Provisioning Server error : No ARP Reply

Environment :  

XS= 6.0.2 with latest patch
PVS =6.1 HF1 running on Dell R720
Target=Windows 7 32 bit VM
Hardware = Dell R720  , NIC =BCM57712
Core Switch : Nexus5K

Problem description:When the target's  were booted   it use to contact the PVS server but while downloading image ARP use to time out. This use to happen with few machine say 3 out 5 machine.


Troubleshooting :

1.      Broke the bond , tested with Xenbridge/Open V Switch mode
2.    Finally put the virtual PVS and DHCP on same VLAN , all the target worked booted perfectly. This gave us thought that intra VLAN something is wrong. This translate into layer 3 issue . When target and PVS are on same VLAN , layer 3 act as a     layer 2 and just f/w the packets.
3.    We decided to test something else , used the working VM mac with non -working VM and voila. This gave us déjà vu that something messed at layer 3.
4.    Now Q was how do I separate Nexus 5K in the core and create my own layer 3 on Dell switch to test intra VLAN testing. Dell blade switch M8024 can also act as layer 3. We created layer 3 VLAN with different gateway. Now we moved our v PVS on this network. We also had to extend our DB and AD to this PVS as well ? So we added static route to one leg of PVS. Now streaming traffic was in separate VLAN and Target were in separate VLAN. One target boots it does intra VLAN communication to PVS . PVS intern fetch those info from DB /AD using backend connection. This way I eliminated layer 3 Nexus . Above setup can only be replicated on single host

CISCO troubleshooting:

1.    Core had VPC configured on their Active /Standby pair. We decided to shut down one leg and see if this works. To our surprise every thing work.
2.    We captured two set of trace one with VPC shut down and one without VPC shut down.

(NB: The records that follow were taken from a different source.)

(** * The user vertical of skillcert-backend-server

    A shallow embedding of [users.controller.ts], [users.service.ts] and
    [users.repository.ts], with the relational store behind TypeORM modelled
    as a table of rows plus a journal of the statements issued against it.

    The store is the users table alone.  Its key is of type uuid, as the
    repository's [docs/data.md] has it: an id that a caller gives is a text
    that the store reads as a key, in any of the spellings it accepts, and a
    statement whose id is no uuid fails in the store.  The rows of other
    tables that refer to a user are outside the model.

    Layout: JavaScript values, the data model, the store and its monad, the
    TypeORM primitives, the repository, the service and the controller; then
    the vocabulary of the statements and sample data; then the lemmas and
    theorems, and last the statements at sample inputs. *)

From Stdlib Require Import String Ascii List ZArith Lia Bool Sorted Permutation.
Import ListNotations.
Local Open Scope string_scope.
Local Open Scope Z_scope.

Set Implicit Arguments.

(* ===================================================================== *)
(** ** JavaScript values *)
(* ===================================================================== *)

(** A JS [number] as the controller produces it: [parseInt] yields an
    integer or [NaN].  Integers are kept exact (the rounding of doubles above
    2^53 is outside the model). *)
Inductive number : Type :=
| Num (z : Z)
| NaN.

Module Number.

Definition sub (a b : number) : number :=
  match a, b with
  | Num x, Num y => Num (x - y)
  | _, _ => NaN
  end.

Definition mul (a b : number) : number :=
  match a, b with
  | Num x, Num y => Num (x * y)
  | _, _ => NaN
  end.

(** ToBoolean on a number: [0] and [NaN] are falsy. *)
Definition truthy (a : number) : bool :=
  match a with
  | Num z => negb (z =? 0)
  | NaN => false
  end.

End Number.

(** ToBoolean on a string: only the empty string is falsy. *)
Definition truthy (s : string) : bool := negb (s =? "")%string.

(** ToBoolean on an optional property: [undefined] is falsy. *)
Definition truthy_opt (o : option string) : bool :=
  match o with
  | Some s => truthy s
  | None => false
  end.

Definition truthy_num (o : option number) : bool :=
  match o with
  | Some n => Number.truthy n
  | None => false
  end.

(** [o ?? d], and a parameter default [x = d]. *)
Definition or_else {A} (o : option A) (d : A) : A :=
  match o with
  | Some a => a
  | None => d
  end.

(** [String.prototype.toLowerCase] on ASCII text (wallet addresses are
    hexadecimal): [A]..[Z] go to [a]..[z], every other byte is kept. *)
Definition lower_ascii (c : ascii) : ascii :=
  let n := nat_of_ascii c in
  if (Nat.leb 65 n && Nat.leb n 90)%bool then ascii_of_nat (n + 32) else c.

Fixpoint toLowerCase (s : string) : string :=
  match s with
  | EmptyString => EmptyString
  | String c r => String (lower_ascii c) (toLowerCase r)
  end.

(** *** [parseInt(s, 10)] *)

(** A string is the UTF-8 text of the JavaScript string, byte by byte.
    [parseInt] first skips the white space of ECMAScript, WhiteSpace and
    LineTerminator: U+0009 to U+000D and U+0020 in one byte; U+00A0 in two;
    U+1680, U+2000 to U+200A, U+2028, U+2029, U+202F, U+205F, U+3000 and
    U+FEFF in three. *)
Definition is_white_space (c : ascii) : bool :=
  let n := nat_of_ascii c in
  (Nat.eqb n 9 || Nat.eqb n 10 || Nat.eqb n 11 || Nat.eqb n 12
   || Nat.eqb n 13 || Nat.eqb n 32)%bool.

Definition is_white_space2 (c d : ascii) : bool :=
  (Nat.eqb (nat_of_ascii c) 194 && Nat.eqb (nat_of_ascii d) 160)%bool.

Definition is_white_space3 (c d e : ascii) : bool :=
  let c := nat_of_ascii c in
  let d := nat_of_ascii d in
  let e := nat_of_ascii e in
  ((Nat.eqb c 225 && Nat.eqb d 154 && Nat.eqb e 128)
   || (Nat.eqb c 226 && Nat.eqb d 128
       && ((Nat.leb 128 e && Nat.leb e 138)
           || Nat.eqb e 168 || Nat.eqb e 169 || Nat.eqb e 175))
   || (Nat.eqb c 226 && Nat.eqb d 129 && Nat.eqb e 159)
   || (Nat.eqb c 227 && Nat.eqb d 128 && Nat.eqb e 128)
   || (Nat.eqb c 239 && Nat.eqb d 187 && Nat.eqb e 191))%bool.

Definition digit_value (c : ascii) : option Z :=
  let n := nat_of_ascii c in
  if (Nat.leb 48 n && Nat.leb n 57)%bool then Some (Z.of_nat (n - 48)) else None.

Fixpoint trim_start (s : string) : string :=
  match s with
  | String c r =>
      if is_white_space c then trim_start r
      else
        match r with
        | String d r1 =>
            if is_white_space2 c d then trim_start r1
            else
              match r1 with
              | String e r2 => if is_white_space3 c d e then trim_start r2 else s
              | EmptyString => s
              end
        | EmptyString => s
        end
  | EmptyString => EmptyString
  end.

(** The longest prefix of decimal digits, read as an integer; [None] when
    the prefix is empty. *)
Fixpoint read_digits (acc : option Z) (s : string) : option Z :=
  match s with
  | String c r =>
      match digit_value c with
      | Some d =>
          read_digits (Some (10 * match acc with Some a => a | None => 0 end + d)) r
      | None => acc
      end
  | EmptyString => acc
  end.

(** An optional sign in front of the digits. *)
Definition split_sign (t : string) : Z * string :=
  match t with
  | String "-" r => (-1, r)
  | String "+" r => (1, r)
  | _ => (1, t)
  end.

Definition parseInt (s : string) : number :=
  let '(sign, body) := split_sign (trim_start s) in
  match read_digits None body with
  | Some z => Num (sign * z)
  | None => NaN
  end.

(* ===================================================================== *)
(** ** Data model *)
(* ===================================================================== *)

(** Modelled from the spec: [enums/user-role.enum.ts] is not among the
    sources; the spec's data model has "learner or elevated/professor-admin
    role", and the DTO names [UserRole.USER] as the default. *)
Inductive UserRole : Type :=
| USER
| ADMIN.

Module User.
(** Modelled from the spec: [entities/user.entity.ts] is not among the
    sources.  The fields are those the service and the repository read;
    [password] is optional because the read projections leave it out, and
    [walletAddress] is [string | null].  Dates are instants. *)
Record t : Type := mk {
  id : string;
  name : string;
  email : string;
  password : option string;
  role : UserRole;
  walletAddress : option string;
  createdAt : Z;
  updatedAt : Z
}.
End User.
Lemma kept_units_positive_and_looked_up_witness :
  exists results st',
    calculateSoilIntersections (env := Mock.boxEnv) (remote := Mock.scripted Mock.oneUnit)
      ["123456"; "999"] "POLYGON ((0 0, 100 0, 100 100, 0 100, 0 0))" Examples.squareBox
      Mock.oneUnitProperties None (Mock.start Mock.oneUnit) = (Ok results, st') /\
    map SoilUnit.mukey results = ["123456"] /\
    Forall (fun u =>
              Double.gtb (SoilUnit.area_acres u) Double.zero = true /\
              lookedTruthy (PropertyTable.get Mock.oneUnitProperties (SoilUnit.mukey u))
              = true /\
              SoilUnit.mukey u ∈ ["123456"; "999"] /\
              (PropertyTable.prototype Mock.oneUnitProperties = None ->
               SoilUnit.mukey u ∉ objectPrototypeMembers ->
               is_Some (PropertyTable.entries Mock.oneUnitProperties !! SoilUnit.mukey u)))
      results /\
    (forall k, lookedTruthy (PropertyTable.get Mock.oneUnitProperties k) = false ->
               k ∉ map SoilUnit.mukey results).
Proof.
  do 2 eexists. split; [vm_compute; reflexivity|]. split; [reflexivity|].
  eapply (kept_units_positive_and_looked_up
            (env := Mock.boxEnv) (remote := Mock.scripted Mock.oneUnit)
            ["123456"; "999"] "POLYGON ((0 0, 100 0, 100 100, 0 100, 0 0))"
            Examples.squareBox Mock.oneUnitProperties None (Mock.start Mock.oneUnit)).
  vm_compute; reflexivity.
Defined.

(** C6 at its failing input: the lookup returns the key "constructor", for
    which the properties query has no row, and the polygon of the key
    covers half of the study square.  [soilProperties["constructor"]] is
    the inherited [Object] function, which is truthy: the unit is kept
    although the table has no record for its key, and its feature carries
    no soil property. *)
Theorem inherited_key_kept_without_record :
  exists table st1 u st2 r st3 f,
    getSoilProperties (env := Mock.boxEnv) (remote := Mock.scripted Scenarios.inheritedKey)
      ["constructor"] (Mock.start Scenarios.inheritedKey) = (Ok table, st1) /\
    PropertyTable.entries table !! "constructor" = None /\
    calculateSoilIntersections (env := Mock.boxEnv)
      (remote := Mock.scripted Scenarios.inheritedKey)
      ["constructor"] "POLYGON ((0 0, 100 0, 100 100, 0 100, 0 0))" Examples.squareBox
      table None (Mock.start Scenarios.inheritedKey) = (Ok [u], st2) /\
    SoilUnit.mukey u = "constructor" /\
    getSoilPolygonsAndAreas (env := Mock.boxEnv)
      (remote := Mock.scripted Scenarios.inheritedKey)
      Mock.studySquare None None (Mock.start Scenarios.inheritedKey) = (Ok r, st3) /\
    features r = [f] /\
    IntersectionFeature.mukey f = "constructor" /\
    IntersectionFeature.soil f = Builtin /\
    spreadMembers (IntersectionFeature.soil f) = [] /\
    mapunit_count <$> properties r = Some 1%nat.
Proof.
  do 7 eexists. split; [vm_compute; reflexivity|]. split; [reflexivity|].
  split; [vm_compute; reflexivity|]. split; [reflexivity|].
  split; [vm_compute; reflexivity|]. repeat split; reflexivity.
Qed.

(** ** Rejected inputs *)

Section Rejection.
Context {env : JsEnv} {remote : Remote}.

Lemma extract_empty_collection fields :
  assoc "type" fields = VStr "FeatureCollection" ->
  assoc "features" fields = VUndef \/ assoc "features" fields = VArr [] ->
  extractAndConvertGeometry (VObj fields)
  = Throw (newError
             "Geometry processing failed: Unsupported GeoJSON type: FeatureCollection").
Proof.
  intros Hty Hfeat. unfold extractAndConvertGeometry, member. simpl.
  rewrite Hty. destruct Hfeat as [-> | ->]; reflexivity.
Qed.

(** C9: a FeatureCollection whose [features] member is missing or an empty
    array is not answered with an empty result: the normaliser reaches its
    unsupported-type branch and [getSoilPolygonsAndAreas] throws. *)
Theorem empty_collection_rejected fields maxResults cb st :
  assoc "type" fields = VStr "FeatureCollection" ->
  assoc "features" fields = VUndef \/ assoc "features" fields = VArr [] ->
  extractAndConvertGeometry (VObj fields)
  = Throw (newError
             "Geometry processing failed: Unsupported GeoJSON type: FeatureCollection") /\
  (exists e st', getSoilPolygonsAndAreas (VObj fields) maxResults cb st = (Throw e, st')) /\
  (forall st1,
     report cb (mkProgress 0 100 "Converting geometry..." 0) st = (Ok tt, st1) ->
     getSoilPolygonsAndAreas (VObj fields) maxResults cb st
     = (Throw (newError "Soil analysis failed: Geometry processing failed: Unsupported GeoJSON type: FeatureCollection"),
        st1)).
Proof.
  intros Hty Hfeat.
  pose proof (extract_empty_collection fields Hty Hfeat) as Hex.
  split; [exact Hex|].
  assert (Hrun : getSoilPolygonsAndAreas (VObj fields) maxResults cb st
                 = match report cb (mkProgress 0 100 "Converting geometry..." 0) st with
                   | (Ok _, st1) =>
                       (Throw (newError "Soil analysis failed: Geometry processing failed: Unsupported GeoJSON type: FeatureCollection"),
                        st1)
                   | (Throw e, st1) => soilAnalysisFailed e st1
                   end).
  { unfold getSoilPolygonsAndAreas, tryCatchM. rewrite bind_unfold.
    unfold validateAndConvert.
    change (negb (truthy (VObj fields))) with false.
    change (negb (isObject (VObj fields))) with false. cbv iota.
    rewrite bind_unfold.
    change (lift (member (VObj fields) "type") st) with (Ok (assoc "type" fields), st).
    rewrite Hty.
    change (negb (truthy (VStr "FeatureCollection"))) with false. cbv iota.
    rewrite bind_unfold.
    destruct (report cb _ st) as [[[]|e] st1]; [|reflexivity].
    rewrite bind_unfold. unfold lift. rewrite Hex. reflexivity. }
  split.
  - rewrite Hrun. destruct (report cb _ st) as [[[]|e] st1]; [eauto|].
    destruct (soilAnalysisFailed_throws e st1) as [e' ->]. eauto.
  - intros st1 Hrep. now rewrite Hrun, Hrep.
Qed.
End Rejection.

Lemma empty_collection_rejected_witness :
  exists st1,
    getSoilPolygonsAndAreas (env := Mock.boxEnv) (remote := Mock.scripted Mock.oneUnit)
      (VObj Examples.emptyCollection) None Mock.progressToTrace (Mock.start Mock.oneUnit)
    = (Throw (newError "Soil analysis failed: Geometry processing failed: Unsupported GeoJSON type: FeatureCollection"),
       st1).
Proof.
  eexists.
  apply (empty_collection_rejected
           (env := Mock.boxEnv) (remote := Mock.scripted Mock.oneUnit)
           Examples.emptyCollection None Mock.progressToTrace (Mock.start Mock.oneUnit)
           eq_refl (or_intror eq_refl)).
  reflexivity.
Defined.

(** ** The geometry fingerprint *)

Section FingerprintFacts.
Context {env : JsEnv}.

Lemma simplifyFeature_agrees f1 f2 :
  member f1 "type" = member f2 "type" ->
  member f1 "geometry" = member f2 "geometry" ->
  simplifyFeature f1 = simplifyFeature f2.
Proof. unfold simplifyFeature. now intros -> ->. Qed.

Lemma mapExc_simplify_agrees l1 l2 :
  Forall2 (fun f1 f2 => member f1 "type" = member f2 "type" /\
                        member f1 "geometry" = member f2 "geometry") l1 l2 ->
  mapExc simplifyFeature l1 = mapExc simplifyFeature l2.
Proof.
  induction 1 as [|f1 f2 r1 r2 [Hty Hg] _ IH]; simpl; [reflexivity|].
  now rewrite (simplifyFeature_agrees f1 f2 Hty Hg), IH.
Qed.

(** C8: two payloads with the same [type] and, feature by feature, the same
    [type] and [geometry] members have the same fingerprint, whatever
    their other members are. *)
Theorem fingerprint_depends_on_type_and_geometry fields1 fields2 l1 l2 :
  assoc "type" fields1 = assoc "type" fields2 ->
  assoc "features" fields1 = VArr l1 ->
  assoc "features" fields2 = VArr l2 ->
  Forall2 (fun f1 f2 => member f1 "type" = member f2 "type" /\
                        member f1 "geometry" = member f2 "geometry") l1 l2 ->
  generateGeometryHash (VObj fields1) = generateGeometryHash (VObj fields2).
Proof.
  intros Hty H1 H2 Hfeat. unfold generateGeometryHash, member. simpl.
  rewrite H1, H2, Hty. simpl.
  now rewrite (mapExc_simplify_agrees l1 l2 Hfeat).
Qed.

(** The digest is a signed 32-bit integer. *)
Lemma hashString_range s : -2 ^ 31 <= hashString s < 2 ^ 31.
Proof.
  unfold hashString.
  assert (Hgen : forall l h, -2 ^ 31 <= h < 2 ^ 31 ->
                             -2 ^ 31 <= fold_left hashStep l h < 2 ^ 31).
  { induction l as [|c l IH]; intros h Hh; simpl; [exact Hh|].
    apply IH. unfold hashStep. rewrite Z.land_diag. unfold toInt32.
    match goal with |- _ <= ?x mod _ - _ < _ =>
      pose proof (Z.mod_pos_bound x (2 ^ 32) ltac:(lia)) end.
    lia. }
  apply Hgen. lia.
Qed.
End FingerprintFacts.

Lemma fingerprint_of_study_square :
  generateGeometryHash (env := Mock.boxEnv) Mock.studySquare = Ok (Some "2042056888").
Proof. vm_compute. reflexivity. Qed.

Lemma fingerprint_depends_on_type_and_geometry_witness :
  generateGeometryHash (env := Mock.boxEnv) Mock.studySquare
  = generateGeometryHash (env := Mock.boxEnv) Examples.namedSquare.
Proof.
  eapply (fingerprint_depends_on_type_and_geometry (env := Mock.boxEnv)).
  - reflexivity.
  - reflexivity.
  - reflexivity.
  - repeat constructor.
Defined.

(** * Further properties of the code *)

(** ** The query executor: recovery, abort and bounds *)

Section QueryBehaviour.
Context {remote : Remote}.

(** Only a 2xx response with a JSON content type is decoded; its rows are
    the table of the body, or none when the body has no table. *)
Theorem decodeResponse_Ok response rows :
  decodeResponse response = Ok rows <->
  ok response = true /\
  (exists ct, contentType response = Some ct /\ includes ct "application/json" = true) /\
  (exists data, json response = Ok data /\ rows = default [] data).
Proof.
  unfold decodeResponse. split.
  - destruct (ok response); simpl; [|discriminate].
    destruct (contentType response) as [ct|]; simpl.
    + destruct (includes ct "application/json") eqn:Hinc; simpl.
      * destruct (json response) as [data|]; simpl; [|discriminate].
        intros [= <-]. split; [reflexivity|].
        split; [exists ct; split; [reflexivity|exact Hinc]|].
        exists data. split; reflexivity.
      * destruct (text response); discriminate.
    + destruct (text response); discriminate.
  - intros (-> & (ct & -> & ->) & data & -> & ->). reflexivity.
Qed.
(** * customer-commerce-analytics: the ETL validation and reconciliation core

    A shallow embedding of [etl/utils/helpers.py] and [etl/etl_pipeline.py].

    - A pandas frame is a list of rows; where the code addresses rows by
      index label ([apply_validations]) the label is kept next to the row.
    - float64 columns are IEEE binary64 values ([spec_float], precision 53,
      emax 1024); nullable [Int64] columns are [option Z]; [int64] columns
      are [Z] with the wrap-around written out.
    - A Python [str] is the list of its code points.
    - The logger and Python exceptions are threaded through the [Eff]
      monad: a log of records plus either an exception or a value. *)

From Stdlib Require Import ZArith NArith Lia SpecFloat.
From stdpp Require Import base option list gmap strings sorting.

#[local] Open Scope Z_scope.

(** ** binary64 *)

Module Float64.

Definition float : Type := spec_float.

Definition prec : Z := 53.
Definition emax : Z := 1024.

Definition add : float → float → float := SFadd prec emax.
Definition sub : float → float → float := SFsub prec emax.
Definition mul : float → float → float := SFmul prec emax.
Definition abs : float → float := SFabs.
Definition leb : float → float → bool := SFleb.
Definition ltb : float → float → bool := SFltb.
Definition eqb : float → float → bool := SFeqb.
(** Python's [x > y]. *)
Definition gtb (x y : float) : bool := SFltb y x.

Definition of_Z (z : Z) : float := binary_normalize prec emax z 0 false.

Definition zero : float := S754_zero false.
Definition one : float := Eval vm_compute in of_Z 1.
Definition hundred : float := Eval vm_compute in of_Z 100.

(** The exact integer [z] as an operand of the quotient below. *)
Definition exact_int (z : Z) : float :=
  match z with
  | Z0 => S754_zero false
  | Zpos p => S754_finite false p 0
  | Zneg p => S754_finite true p 0
  end.

(** Python's [a / b] on two [int]s: the quotient of the exact integers,
    rounded once to nearest-even (CPython's [long_true_divide]).  This is
    [SFdiv]'s divide-and-round applied to the integers themselves. *)
Definition int_true_divide (a b : Z) : float :=
  SFdiv prec emax (exact_int a) (exact_int b).

End Float64.

Import Float64.

(** ** Python strings *)

(** A [str] is its sequence of code points. *)
Abbreviation PyStr := (list N).

#[local] Open Scope N_scope.

Module Str.
(** X6. Apart from those five names, the configuration holds exactly what the
    settings hold under names that start with TERMINAL: a name bound in the
    configuration is bound to a value the settings list under it, and (the
    names of the settings being distinct) every such name is bound to its
    value. No other name is ever in the configuration. *)
Theorem config_scanned_keys (self : t)
    (CommandStorage ReplayStorage : list (StorageMixin.Storage V))
    (settings : Settings V) (k : string) (v : V) :
  let configs :=
    config get_login_title self CommandStorage ReplayStorage settings in
  (is_Some (configs !! k) ->
   String.prefix "TERMINAL" k = true \/
   k = "SECURITY_MAX_IDLE_TIME" \/ k = "SECURITY_SESSION_SHARE") /\
  (k ∉ ["TERMINAL_COMMAND_STORAGE"; "TERMINAL_REPLAY_STORAGE";
        "TERMINAL_HEADER_TITLE"; "SECURITY_MAX_IDLE_TIME";
        "SECURITY_SESSION_SHARE"] ->
   (configs !! k = Some v ->
    String.prefix "TERMINAL" k = true /\ (k, v) ∈ dir_settings settings) /\
   (NoDup (dir_settings settings).*1 ->
    String.prefix "TERMINAL" k = true -> (k, v) ∈ dir_settings settings ->
    configs !! k = Some v)).
Proof.
  intros configs.
  assert (Hother :
    k ∉ ["TERMINAL_COMMAND_STORAGE"; "TERMINAL_REPLAY_STORAGE";
         "TERMINAL_HEADER_TITLE"; "SECURITY_MAX_IDLE_TIME";
         "SECURITY_SESSION_SHARE"] ->
    configs !! k = scan (∅ : gmap string V) (dir_settings settings) !! k).
  { intros Hk. subst configs.
    unfold config, dict_update, get_login_title_setting,
      StorageMixin.get_command_storage_setting,
      StorageMixin.get_replay_storage_setting. simpl.
    repeat (rewrite lookup_insert_ne;
            [|intros <-; apply Hk; repeat constructor]).
    done. }
  split.
  - intros [w Hw].
    destruct (decide (k ∈ ["TERMINAL_COMMAND_STORAGE";
         "TERMINAL_REPLAY_STORAGE"; "TERMINAL_HEADER_TITLE";
         "SECURITY_MAX_IDLE_TIME"; "SECURITY_SESSION_SHARE"])) as [Hin|Hk].
    + repeat (apply elem_of_cons in Hin as [->|Hin]); auto.
      by apply elem_of_nil in Hin.
    + rewrite (Hother Hk) in Hw. apply scan_inv in Hw as [Hw|[Hp _]].
      * by rewrite lookup_empty in Hw.
      * by left.
  - intros Hk. rewrite (Hother Hk). split.
    + intros Hv. apply scan_inv in Hv as [Hv|Hv]; [|done].
      by rewrite lookup_empty in Hv.
    + intros Hnd Hp Hin. by apply scan_complete.
Qed.

End Config.

Lemma config_scanned_keys_witness :
  let configs :=
    Terminal.config [("title", "JumpServer")] Sample.orphan_terminal
      Sample.CommandStorage Sample.ReplayStorage Sample.terminal_settings in
  configs !! "TERMINAL_ASSET_LIST_PAGE_SIZE" = Some [("value", "auto")] /\
  configs !! "DEBUG" = None /\
  configs !! "TERMINAL_COMMAND_STORAGE" = Some [("TYPE", "server")].
Proof.
  intros configs. split; [|by split].
  apply (config_scanned_keys [("title", "JumpServer")] Sample.orphan_terminal
           Sample.CommandStorage Sample.ReplayStorage
           Sample.terminal_settings).
  - intros Hin. repeat (apply elem_of_cons in Hin as [Hin|Hin]; [done|]).
    by apply elem_of_nil in Hin.
  - apply NoDup_ListNoDup. repeat constructor; simpl; intuition discriminate.
  - reflexivity.
  - right. by left.
Defined.
(** ** Enabling and disabling the account *)

Section IsActive.

Import Terminal.

Variable User_save : User.t -> M Database unit.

Here is what we see when VM's work : When ARP request received by CISCO core they does return back the MAC address of the targets image

But when it does not work then it does not broadcast the MAC .


Basically, depending on the hashing algorithm of the Dell switch, a packet may arrive at either the HSRP active or standby.  If the packets arrived on the HSRP standby, it would forward it over the peer-link towards the HSRP active which would then result in the ARP reply being broadcast . For other streams, the Dell switch would send the packet to the HSRP active which would result in a unidirectional reply and this works fine. This turned out to be KNOWN bug and CISCSO advised them upgrade their IOS to 5.0(3)N2(2).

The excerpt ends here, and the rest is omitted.